«I figli di Annibale..., ma egli mi è nipote..., e poi è prete, — finchè da me sperava il vescovato con la rendita di diecimila scudi, non mi si dipartiva mai dal fianco e non cessava dal tempestarmi le orecchie con le autorità dei santi padri e coi testi della Scrittura ond'io mi mi rendessi a fare le voglie del pontefice; — mi assicurava della eterna salute, — difensore della Chiesa mi salutava e propugnacolo della fede; — adesso volge le sue lusinghe a più potente di me; — simile agli oremus del suo breviario, egli cambia nelle sue adulazioni il nome e le applica ad un altro, — mi abbandona ai pericoli e ai rimorsi, — nè gli mancheranno citazioni per giustificare il suo operato, — perchè no? Non insegnava il suo Cristo che l'albero quando non è più buono a produrre frutto deve essere reciso? Ah! la parola di Cristo sta in bocca ai preti come il suo sepolcro in mano ai Turchi. — Egli s'ingegna nascondere il nome della sua stirpe sotto il titolo di qualche dignità ecclesiastica, — fosse anche quello di vescovo d'Aleppo. — Sta bene, nè io posso biasimarlo di sottrarsi alla torre che crolla. Dio lo esaudisca secondo i meriti suoi...

«Clemente! Clemente! Se le mie colpe saranno gravi sulla bilancia dell'Eterno, quanto mai vi peseranno le tue! Comecchè io fossi degno di avvilimento e di peggio, non per questo mi sei meno spergiuro. Tu hai falsato meco tutti i tuoi giuramenti...; solo mi gittasti davanti un brano di popolo ond'io mi v'insanguinassi le labbra, — e potere dir poi: Vedete, anch'egli è della famiglia dei lupi...

«A che mi valse il tuo consiglio, Cencio? — I miei bravi percorsero tutte le corti d'Italia, mandarono cartelli a chiunque osasse chiamarmi traditore. Sono stati derisi, e gli hanno rimandati dicendo: Non fa mestieri duello, — chi dubita essere stato traditore Malatesta?

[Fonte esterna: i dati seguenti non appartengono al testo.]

(* ===== verification/CopilotProps.v ===== *)
(** The assistant's transcripts are private to the user who wrote them, whoever else
    uses the service and whatever the retention sweeper does meanwhile. *)
From S2P Require Import Prelude Errors GoTime Json JsonFacts Canonical TimeText Execution Postgres AuditStore TelemetryStore TelemetryFacts CopilotStore Copilot CopilotFacts Tenants Auth Retention RetentionFacts RetentionProps.
Import GoTime.
Local Open Scope Z_scope.

Section Site.
Context `{Hj : Jsonb} (tenant_exists : string -> bool) (scan : forall A : Type, list A -> list A).
Context (Hscan : forall A (l : list A), scan A l ≡ₚ l).
Local Abbreviation repo := (pg_copilot tenant_exists scan).

(** The life of the assistant's tables, with the log of the texts sent: requests of any
    user of any tenant, in any environment and at any time; passes of the sweeper;
    anything else the server does to its other tables. *)
Inductive site_step : list Sent * RDB -> list Sent * RDB -> Prop :=
| step_create env dbnow now now' id aid p t log d :
    site_step (log, d) (log, with_copilot_tables (Copilot.CreateSession (repo env dbnow) now now' id aid p t (r_copilot d)).2 d)
| step_append env dbnow ttl now ids p t sid msgs log d :
    site_step (log, d) (log ++ sent_of t (pr_UserID p) sid msgs,
                        with_copilot_tables (Copilot.AppendMessages (repo env dbnow) ttl now ids p t sid msgs (r_copilot d)).2 d)
| step_activity env dbnow now id p t inp log d :
    site_step (log, d) (log, with_copilot_tables (LogActivity (repo env dbnow) now id p t inp (r_copilot d)).2 d)
| step_usage env dbnow now p t log d :
    site_step (log, d) (log, with_copilot_tables (Copilot.IncrementUsage (repo env dbnow) now p t (r_copilot d)).2 d)
| step_sweep c outcomes clock owners emailBridge fuel w r w' log :
    (remaining (w_db w) < fuel)%nat ->
    runOnce shipped_schema scan (withDefaults c) outcomes clock owners emailBridge fuel w = Some (r, w') ->
    site_step (log, w_db w) (log, w_db w')
| step_other log d d' : r_copilot d' = r_copilot d -> tdb_wf (r_telemetry d') -> site_step (log, d) (log, d').

Definition site_ok (s : list Sent * RDB) : Prop := db_ok s.2 /\ authored s.1 (r_copilot s.2).

Lemma keeps_authored wt wm ws log a b : keeps_history wt wm ws a b -> authored log (r_copilot a) -> authored log (r_copilot b).
Proof.
  intros [] Ha m r Hm Hr Hid. apply k_sessions in Hr. destruct (k_messages m Hm) as [Hin|(m0 & Hin & ->)]; [by apply Ha|].
  cbn in Hid. destruct (Ha m0 r Hin Hr Hid) as [Ht _]. split; [done|by left].
Qed.

Lemma site_step_ok s s' : site_ok s -> site_step s s' -> site_ok s'.
Proof using Hscan.
  intros [[Hw Hc] Ha] Hs. destruct Hs; cbn [fst snd] in *.
  - destruct (CreateSession_ok tenant_exists scan env dbnow log now now' id aid p t (r_copilot d) Hc Ha). by split.
  - destruct (AppendMessages_ok tenant_exists scan env dbnow log ttl now ids p t sid msgs (r_copilot d) Hc Ha). by split.
  - pose proof (LogActivity_quiet tenant_exists scan env dbnow now id p t inp (r_copilot d)) as Hq.
    by destruct (quiet_ok log _ _ Hq Hc Ha).
  - pose proof (usage_quiet tenant_exists env t (pr_UserID p) (currentPeriod now) (r_copilot d)) as Hq.
    by destruct (quiet_ok log _ _ Hq Hc Ha).
  - destruct (runOnce_runs scan Hscan (withDefaults c) outcomes clock owners emailBridge fuel (withDefaults_batch c) (r_tenants (w_db w)) w)
      as (o & w1 & d & Hrun & HK & (Ht & _ & Hcp) & _); [split; [done|by split]|].
    rw H0 in Hrun. injection Hrun as -> ->. specialize (HK (conj Hw Hc)). unfold site_ok, db_ok. cbn. rw Ht Hcp.
    split; [apply (k_ok _ _ _ _ _ HK)|by eapply keeps_authored].
  - unfold site_ok, db_ok. cbn. by rw H.
Qed.

Lemma site_reachable_ok s s' : site_ok s -> rtc site_step s s' -> site_ok s'.
Proof using Hscan. intros H Hr. induction Hr as [|s1 s2 s3 H1 _ IH]; [done|]. apply IH. by eapply site_step_ok. Qed.

Lemma listed_session env t u since d l s : CopilotStore.ListSessions scan env t u since d = Ok l -> s ∈ l ->
  cs_TenantID s = t /\ cs_UserID s = u /\ pg_ts since <= cs_UpdatedAt s.
Proof using Hscan.
  unfold CopilotStore.ListSessions. case_match; [done|]. intros [= <-] Hs%subseteq_take.
  rw elem_of_order_by in Hs. apply list_elem_of_fmap in Hs as (r & -> & Hr). rw Hscan in Hr.
  apply list_elem_of_filter in Hr as [[Ho Hsince] _]. unfold owned in Ho.
  apply andb_prop in Ho as [H1%bool_decide_eq_true H2%bool_decide_eq_true]. done.
Qed.

Lemma listed_message env t u sid d l m : CopilotStore.ListMessages scan env t u sid d = Ok l -> m ∈ l ->
  m ∈ c_messages d /\ cm_SessionID m = sid /\ cm_TenantID m = t
  /\ exists r, r ∈ c_sessions d /\ session_id r = sid /\ cs_UserID (sr_Session r) = u.
Proof using Hscan.
  unfold CopilotStore.ListMessages. case_match; [done|]. intros [= <-]. rw elem_of_order_by Hscan.
  intros [(H1 & H2 & (r & Hr & H3)%Exists_exists) Hm]%list_elem_of_filter. eauto 8.
Qed.
End Site.

(** C40: The assistant's transcripts are private: after any history of requests by any
    users, with the retention sweeper running in between, every message a user lists
    was sent by that user, in that tenant, for that session, or is a tombstone without
    text; the sessions a user lists or opens are the user's own in that tenant and
    within the resume window. *)
Theorem transcripts_private `{Jsonb} tenant_exists scan d0 log d env dbnow ttl now p t :
  (forall A (l : list A), scan A l ≡ₚ l) ->
  tdb_wf (r_telemetry d0) -> r_copilot d0 = empty_cdb -> rtc (site_step tenant_exists scan) ([], d0) (log, d) ->
  let repo := pg_copilot tenant_exists scan env dbnow in
  (forall sid l m, Copilot.ListMessages repo ttl now p t sid (r_copilot d) = Ok l -> m ∈ l ->
     cm_SessionID m = sid /\ cm_TenantID m = t
     /\ ((cm_Redacted m = true /\ cm_Content m = "") \/ MkSent t (pr_UserID p) sid (cm_Content m) ∈ log))
  /\ (forall l s, Copilot.ListSessions repo ttl now p t (r_copilot d) = Ok l -> s ∈ l ->
     cs_TenantID s = t /\ cs_UserID s = pr_UserID p /\ pg_ts (now - ttl) <= cs_UpdatedAt s)
  /\ (forall sid s, Copilot.GetSession repo ttl now p t sid (r_copilot d) = Ok s ->
     cs_ID s = sid /\ cs_TenantID s = t /\ cs_UserID s = pr_UserID p /\ now - ttl <= cs_UpdatedAt s).
Proof.
  intros Hscan Hw Hd0 Hr repo. assert (H0 : site_ok ([], d0)).
  { split; cbn; rw ?Hd0; [split; [done|]; rw Hd0; apply empty_cdb_ok|]. by intros m r ?%not_elem_of_nil. }
  destruct (site_reachable_ok tenant_exists scan Hscan _ _ H0 Hr) as [[_ Hc] Ha]. cbn in Hc, Ha. split; [|split].
  - intros sid l m Hl Hm. unfold Copilot.ListMessages in Hl. apply result_bind_ok in Hl as (sess & Hres & Hl).
    destruct (listed_message scan Hscan env t (pr_UserID p) sid _ l m Hl Hm) as (Hin & Hs & Ht & r & Hr' & Hid & Hu).
    split; [done|]. split; [done|]. destruct (Ha m r Hin Hr') as [Ht' [|Hlog]]; [congruence|by left|right]. congruence.
  - intros l s. by apply listed_session.
  - intros sid s Hs. apply resumable_owned in Hs as [(r & _ & H1 & H2 & H3 & ->) H4]. by split_and!.
Qed.

Section Demo.
#[local] Existing Instance jsonb_plain.
Local Abbreviation in_order := (fun (A : Type) (l : list A) => l).

Definition demo_repo (scan : forall A, list A -> list A) : Repository CDB :=
  @pg_copilot jsonb_plain (fun _ => true) scan healthy (fun _ => 100 * Day).
Definition alice : Copilot.Principal := Copilot.MkPrincipal "u1" "o1".
Definition demo_turn : list MessageInput := [MkMessageInput "m1" "user" "hello" None; MkMessageInput "m2" " assistant " "hi" None].
Definition demo_site0 : RDB := MkRDB empty_tdb (MkDB [] 0) demo_tenants empty_cdb [] [].
Definition demo_site1 (scan : forall A, list A -> list A) : RDB :=
  with_copilot_tables (Copilot.CreateSession (demo_repo scan) (100 * Day) (100 * Day) "c1" "a1" alice "t1" (r_copilot demo_site0)).2 demo_site0.
Definition demo_site2 (scan : forall A, list A -> list A) : RDB :=
  with_copilot_tables (Copilot.AppendMessages (demo_repo scan) (7 * Day) (100 * Day) (fun _ => "") alice "t1" "c1" demo_turn (r_copilot (demo_site1 scan))).2 (demo_site1 scan).
Definition demo_list (scan : forall A, list A -> list A) : res (list Message) :=
  Copilot.ListMessages (demo_repo scan) (7 * Day) (101 * Day) alice "t1" "c1" (r_copilot (demo_site2 scan)).

Lemma demo_reached : rtc (@site_step jsonb_plain (fun _ => true) in_order) ([], demo_site0) (sent_of "t1" "u1" "c1" demo_turn, demo_site2 in_order).
Proof.
  apply rtc_l with ([], demo_site1 in_order); [apply step_create|].
  apply rtc_once, (step_append (fun _ => true) in_order healthy (fun _ => 100 * Day) (7 * Day) (100 * Day) (fun _ => "") alice "t1" "c1" demo_turn []).
Qed.

Definition demo_listed : list Message := match demo_list in_order with Ok l => l | Err _ => [] end.
Lemma demo_listed_eq : demo_list in_order = Ok demo_listed.
Proof. vm_compute. reflexivity. Qed.

Lemma transcripts_private_witness :
  demo_list in_order = Ok demo_listed /\ length demo_listed = 2%nat
    /\ forall m, m ∈ demo_listed -> (cm_Redacted m = true /\ cm_Content m = "") \/ MkSent "t1" "u1" "c1" (cm_Content m) ∈ sent_of "t1" "u1" "c1" demo_turn.
Proof.
  split; [exact demo_listed_eq|]. split; [vm_compute; reflexivity|]. intros m Hm.
  destruct (@transcripts_private jsonb_plain (fun _ => true) in_order demo_site0 _ _ healthy (fun _ => 100 * Day) (7 * Day) (101 * Day) alice "t1"
              (fun A l => reflexivity l) empty_tdb_wf eq_refl demo_reached) as [H _].
  exact (proj2 (proj2 (H "c1" demo_listed m demo_listed_eq Hm))).
Defined.

(** The rows of a batch share one [created_at], the only key of the listing: a server
    that reads them the other way round lists the answer before the question. *)
Example batch_order_is_open :
  (map cm_Content <$> demo_list in_order) = Ok ["hello"; "hi"]
  /\ (map cm_Content <$> demo_list (fun A => @rev A)) = Ok ["hi"; "hello"].
Proof. vm_compute. done. Qed.

(** The text of a submitted query is hashed after it was cut, and stays when the caller
    sends a hash of its own. *)
Definition submitted (m : gmap string json) : gmap string json :=
  activity_metadata (MkActivityInput ActionQuerySubmitted "c1" "" "" (Some m)).
Example query_text_stays :
  submitted (<["content" := JStr "secret"]> (<["content_hash" := JStr ""]> ∅)) !! "content" = Some (JStr "secret")
  /\ submitted (<["content" := JStr "secret"]> ∅) !! "content" = None.
Proof. vm_compute. done. Qed.
Example query_hash_is_of_the_cut :
  let long (c : string) := concat_runes (repeat "x" 600) +:+ c in
  submitted (<["content" := JStr (long "a")]> ∅) !! "content_hash" = submitted (<["content" := JStr (long "b")]> ∅) !! "content_hash".
Proof. vm_compute. reflexivity. Qed.
End Demo.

«Clemente ha preposto al governo di Perugia Ippolito cardinale suo nepote: questi ogni giorno appresta insidie alla mia vita; — mi dolgo al papa, ed egli risponde non essere atto a fare stare a segno un cervello così eteroclito e balzano, volendo per questo modo significare che mi concede in preda al mio nemico, tanto crudele più — quanto la sua ira non nasce da passione, ma da disegno. — Odia costui la tirannide perchè non fu promosso tiranno, — ora ostenta modi ed affetti repubblicani, blandisce i fuorusciti, accarezza Dante da Castiglione, aizza contro di me i Perugini; — queste misere reliquie della mia vita contende alla infermità e desidera spingermi per morte sanguinosa dentro il sepolcro. — Ahi stolto! se tu indovinassi quali giorni io tragga, tu manderesti pel fisico più famoso del mondo onde cercasse allungarmi la vita. Qual supplizio presumi inventare più tormentoso della mia coscienza?»

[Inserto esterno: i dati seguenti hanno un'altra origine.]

Definition get_string : Decoder string := fun v cur =>
  match v with JStr s => Some s | JNull => Some cur | _ => None end.
Definition get_integer (w : Z) : Decoder Z := fun v cur =>
  match v with JNum lit => parse_integer w lit | JNull => Some cur | _ => None end.
Definition get_float : Decoder float64 := fun v cur =>
  match v with JNum lit => parse_float lit | JNull => Some cur | _ => None end.
Definition get_time : Decoder ZTime := fun v cur =>
  match v with JStr s => parse_time s | JNull => Some cur | _ => None end.
Definition get_instant : Decoder Time := fun v cur => zt_instant <$> get_time v (utc cur).
Definition get_any : Decoder json := fun v _ => Some v.
(** A pointer: null is nil, anything else is decoded into what it points to, or into a new [zero]. *)
Definition get_pointer {A} (zero : A) (d : Decoder A) : Decoder (option A) := fun v cur =>
  match v with JNull => Some None | v => Some <$> d v (default zero cur) end.
(** A slice: every element is decoded into a new [zero]. *)
Definition get_slice {A} (zero : A) (d : Decoder A) : Decoder (list A) := fun v _ =>
  match v with JNull => Some [] | JArr l => all_some (map (fun x => d x zero) l) | _ => None end.
(** A map of strings: members are added to the map that is there. *)
Definition get_strmap : Decoder StrMap := fun v cur =>
  match v with
  | JNull => Some None
  | JObj l => Some <$> foldl (fun acc kv => m ← acc; s ← get_string kv.2 ""; Some (<[kv.1 := s]> m)) (Some (default ∅ cur)) l
  | _ => None
  end.
(** A [map[string]interface{}]. *)
Definition get_members : Decoder (option metadata) := fun v cur =>
  match v with
  | JNull => Some None
  | JObj l => Some (Some (foldl (fun m kv => obj_set kv.1 kv.2 m) (default [] cur) l))
  | _ => None
  end.

(** A field: its name and the assignment of a value to it. *)
Abbreviation Field A := (string * Decoder A)%type.
Definition field_for {A} (fields : list (Field A)) (key : string) : option (Decoder A) :=
  match find (fun f => bool_decide (f.1 = key)) fields with
  | Some f => Some f.2
  | None => snd <$> find (fun f => EqualFold key f.1) fields
  end.
Definition get_member {A} (fields : list (Field A)) (acc : option A) (kv : member) : option A :=
  a ← acc; match field_for fields kv.1 with Some d => d kv.2 a | None => Some a end.
Definition get_struct {A} (fields : list (Field A)) : Decoder A := fun v cur =>
  match v with JNull => Some cur | JObj l => foldl (get_member fields) (Some cur) l | _ => None end.
(** A field that is read with [d] and written back with [set]. *)
Definition at_field {A B} (name : string) (d : Decoder B) (get : A -> B) (set : B -> A -> A) : Field A :=
  (name, fun v a => b ← d v (get a); Some (set b a)).

(** * Posted audit events *)

Definition actor_fields : list (Field Actor) := [
  at_field "id" get_string actor_ID (fun x a => MkActor x (actor_Type a) (actor_Email a));
  at_field "type" get_string actor_Type (fun x a => MkActor (actor_ID a) x (actor_Email a));
  at_field "email" get_string actor_Email (fun x a => MkActor (actor_ID a) (actor_Type a) x)].
Definition resource_fields : list (Field Resource) := [
  at_field "id" get_string resource_ID (fun x a => MkResource x (resource_Type a) (resource_Name a));
  at_field "type" get_string resource_Type (fun x a => MkResource (resource_ID a) x (resource_Name a));
  at_field "name" get_string resource_Name (fun x a => MkResource (resource_ID a) (resource_Type a) x)].

Definition zero_wire : wireEvent := MkWire "" None (MkActor "" "" "") "" (MkResource "" "" "") "" None.
Definition wire_fields : list (Field wireEvent) := [
  at_field "id" get_string we_ID
    (fun x w => MkWire x (we_Timestamp w) (we_Actor w) (we_Action w) (we_Resource w) (we_Outcome w) (we_Metadata w));
  at_field "timestamp" (get_pointer zeroTime get_instant) we_Timestamp
    (fun x w => MkWire (we_ID w) x (we_Actor w) (we_Action w) (we_Resource w) (we_Outcome w) (we_Metadata w));
  at_field "actor" (get_struct actor_fields) we_Actor
    (fun x w => MkWire (we_ID w) (we_Timestamp w) x (we_Action w) (we_Resource w) (we_Outcome w) (we_Metadata w));
  at_field "action" get_string we_Action
    (fun x w => MkWire (we_ID w) (we_Timestamp w) (we_Actor w) x (we_Resource w) (we_Outcome w) (we_Metadata w));
  at_field "resource" (get_struct resource_fields) we_Resource
    (fun x w => MkWire (we_ID w) (we_Timestamp w) (we_Actor w) (we_Action w) x (we_Outcome w) (we_Metadata w));
  at_field "outcome" get_string we_Outcome
    (fun x w => MkWire (we_ID w) (we_Timestamp w) (we_Actor w) (we_Action w) (we_Resource w) x (we_Metadata w));
  at_field "metadata" get_members we_Metadata
    (fun x w => MkWire (we_ID w) (we_Timestamp w) (we_Actor w) (we_Action w) (we_Resource w) (we_Outcome w) x)].
Definition decode_wire : Decoder wireEvent := get_struct wire_fields.
Definition batchRequest_fields : list (Field (list wireEvent)) := [("events", get_slice zero_wire decode_wire)].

E Cencio, che pochi giorni innanzi era stato preso a sassi dalla famiglia del cardinale, ed uno dei fanti aveva ardito perfino levargli la spada, romperglierla a mezzo, e quindi dargli dei tronconi nel viso, con voci di sospiro lo interrogava:

«Ma qual pensiero, quale ostinazione è questa vostra? Perchè volete rimanervi qui a farci ammazzare tutti come paterini? Avete munito di anni e di ogni sorta di provvisioni il vostro buon castello di Bettona, nè sarà facil cosa al cardinale superarne i ripari.»

«I miei capelli, comunque crescano sopra testa maladetta, sono numerati; non dubitare, Cencio, neppure uno di essi cadrà, se lo impedisce il Signore; e se per lo contrario al cardinale fu commesso dalla provvidenza di trucidarmi, le salde mura di Bettona si romperanno come vetro al suo urto; — il frutto quando è maturo bisogna che caschi. — Nessuno, Cencio, più di noi può rendere testimonio che Dio esiste... — noi sentiamo la sua esistenza come un chiodo nel cuore...»

«Ahimè! finisce il mondo, Malatesta sermoneggia», interrompe Cencio sforzandosi, comecchè inutilmente, riprendere l'antica gaiezza; «mettiamoci in salvo. Che dice il proverbio? Aiutati con due mani, e Dio ti aiuterà con una...»

«Cencio», gridò Malatesta, «non bestemmiare, vedi, o ch'io ti faccio gettare giù dai balconi...»

E alzò irato il volto per aggiungere alle parole la minaccia degli occhi.